A l netto degli ultimi sviluppi sul fronte delle piogge, il sistema idrico in Sardegna resta una sorta di “rete colabrodo” e perde in media il 50% dell’acqua che trasporta. Politica e associazioni chiedono un grande piano pluriennale che comprenda la sistemazione della rete idrica, l’efficientamento del sistema degli invasi e la costruzione di nuove dighe. È la strada giusta?
«Giustissima. È la prevenzione e pianificazione, un metodo che è sempre mancato in Italia. Un Piano del genere richiederebbe almeno dieci anni di lavoro. Ma l’importante è cominciare. Assieme alle infrastrutture servirebbe una campagna di sensibilizzazione per una approccio più responsabile con il consumo dell’acqua, potabile e irrigua, ed una semplificazione della governance. Troppe competenze polverizzate».
Secondo gli esperti della Commissione europea “man mano che il clima si riscalda, le precipitazioni cambiano, l’evaporazione aumenta e l’innalzamento delle temperature dell’acqua provocherà un calo della qualità dell’acqua stessa, moltiplicando i costi di depurazione”. Crede che sul lungo periodo le nuove dighe possano essere una soluzione pratica?

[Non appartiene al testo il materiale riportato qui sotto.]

(* ===== verification/Openflow.v ===== *)
(** * The OpenFlow bindings of the agent (ofagent/loxi)

    [loxi.protocol] selects the module of a wire version; with the five modules the
    connection of the agent is complete, and its contract with the bindings holds:
    messages are read back as they were sent, and reading ends on every input. *)

From Stdlib Require Import Strings.Byte.
From stdpp Require Import prelude strings list.
From S2P Require Import Prelude MessageQueue OfConnection LoxiWire LoxiSpec LoxiRoundtrip LoxiTotal LoxiEqual LoxiPrint LoxiMessage Of11Common Of10Message Of11Message Of12Message Of13Message Of14Message.

(** The module of a wire version *)
Definition modules (ver : nat) : list cls :=
  match ver with 1 => of10 | 2 => of11 | 3 => of12 | 4 => of13 | 5 => of14 | _ => [] end.

#[export] Instance openflow : Loxi := loxi modules.

Definition VERSIONS : list nat := [1; 2; 3; 4; 5].

(** The two methods of the classes agree: of the 1740 classes of the bindings,
    under distinct names in each version, all pass the comparison of what pack
    writes with what unpack reads (the same fields in the same order and widths,
    the class constants that are asserted, lengths, padding and the alignment of
    nested objects, every attribute of the constructor), but the base class of
    experimenter actions since version 1.2, whose data comes back with padding. *)
Theorem bindings_agree :
  length ∘ modules <$> VERSIONS = [122; 145; 261; 578; 634] ∧
  Forall (λ ver, NoDup (c_name <$> modules ver)) VERSIONS ∧
  disagreeing ∘ modules <$> VERSIONS =
    [[]; []; ["action.experimenter"]; ["action.experimenter"]; ["action.experimenter"]].
Proof.
  destruct of10_agrees as (L0 & N0 & D0), of11_agrees as (L1 & N1 & D1), of12_agrees as (L2 & N2 & D2),
    of13_agrees as (L3 & N3 & D3), of14_agrees as (L4 & N4 & D4).
  split_and!.
  - change ([length of10; length of11; length of12; length of13; length of14] = [122; 145; 261; 578; 634]).
    by rewrite L0, L1, L2, L3, L4.
  - unfold VERSIONS. repeat (apply Forall_cons; split; [assumption|]). by apply Forall_nil.
  - change ([disagreeing of10; disagreeing of11; disagreeing of12; disagreeing of13; disagreeing of14] =
            [[]; []; ["action.experimenter"]; ["action.experimenter"]; ["action.experimenter"]]).
    by rewrite D0, D1, D2, D3, D4.
Qed.
(** The classes of the module by name, and by class id. *)
Definition entity_classes : list EntityClass :=
  [AniG; Cardholder; CircuitPack; ExtendedVlanTaggingOperationConfigurationData;
   GalEthernetProfile; GemInterworkingTp; GemPortNetworkCtp; Ieee8021pMapperServiceProfile;
   IpHostConfigData; MacBridgePortConfigurationData; MacBridgeServiceProfile;
   MulticastGemInterworkingTp; OltG; Ont2G; OntData; OntG; OntPowerShedding; PriorityQueueG;
   SoftwareImage; Tcont; TrafficSchedulerG; UniG; Unknown329; Unknown332; Unknown347;
   VlanTaggingFilterData].
Definition entity_id_to_class_map : list (Z * EntityClass) :=
  od_of_list ((λ c, (class_id c, c)) <$> entity_classes).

«L’acqua non si fabbrica ma arriva con le piogge. Se però quando piove ne accumuliamo solo il dieci per cento, ci troveremo sempre in crisi in assenza di piogge. La diga, quindi, come serbatoio artificiale, è sempre necessaria, ma va tenuta in manutenzione. In Sardegna, come nella mia Sicilia, si è dovuto attendere decenni per vedere realizzata una diga, mentre le altre non sono state mai collaudate. Altrettanto importante è la cura del territorio, dal punto di vista idrico e idrogeologico. E non sempre è un problema di risorse finanziarie. Il nostro governo ha appena messo a disposizione della Regione Sardegna un finanziamento di oltre 60 milioni di euro per la lotta al dissesto del suolo, per 21 interventi cofinanziati: a carico di Cagliari solo due milioni e 300 mila. E poi ci sono i fondi Fsc e quelli del Pnrr, che come Protezione civile abbiamo anticipato agli inizi del ’23 per essere certificati entro l’estate del prossimo anno».
In Sicilia si è parlato dei dissalatori come soluzione parziale all’emergenza. Cosa ne pensa? Crede che possano essere una risposta concreta perlomeno per la produzione di acqua potabile?
«È una soluzione integrativa sempre più necessaria. Dobbiamo abituarci anche in Italia a fare buon uso di depuratori e dissalatori, ai quali abbiamo guardato finora con diffidenza. Trattare l’acqua dolce e di mare aiuta ad alleggerire un sistema idrico locale insufficiente. Specie se continuiamo a commettere l’errore di irrigare le campagne con l’acqua potabile. È un lusso che non possiamo più permetterci».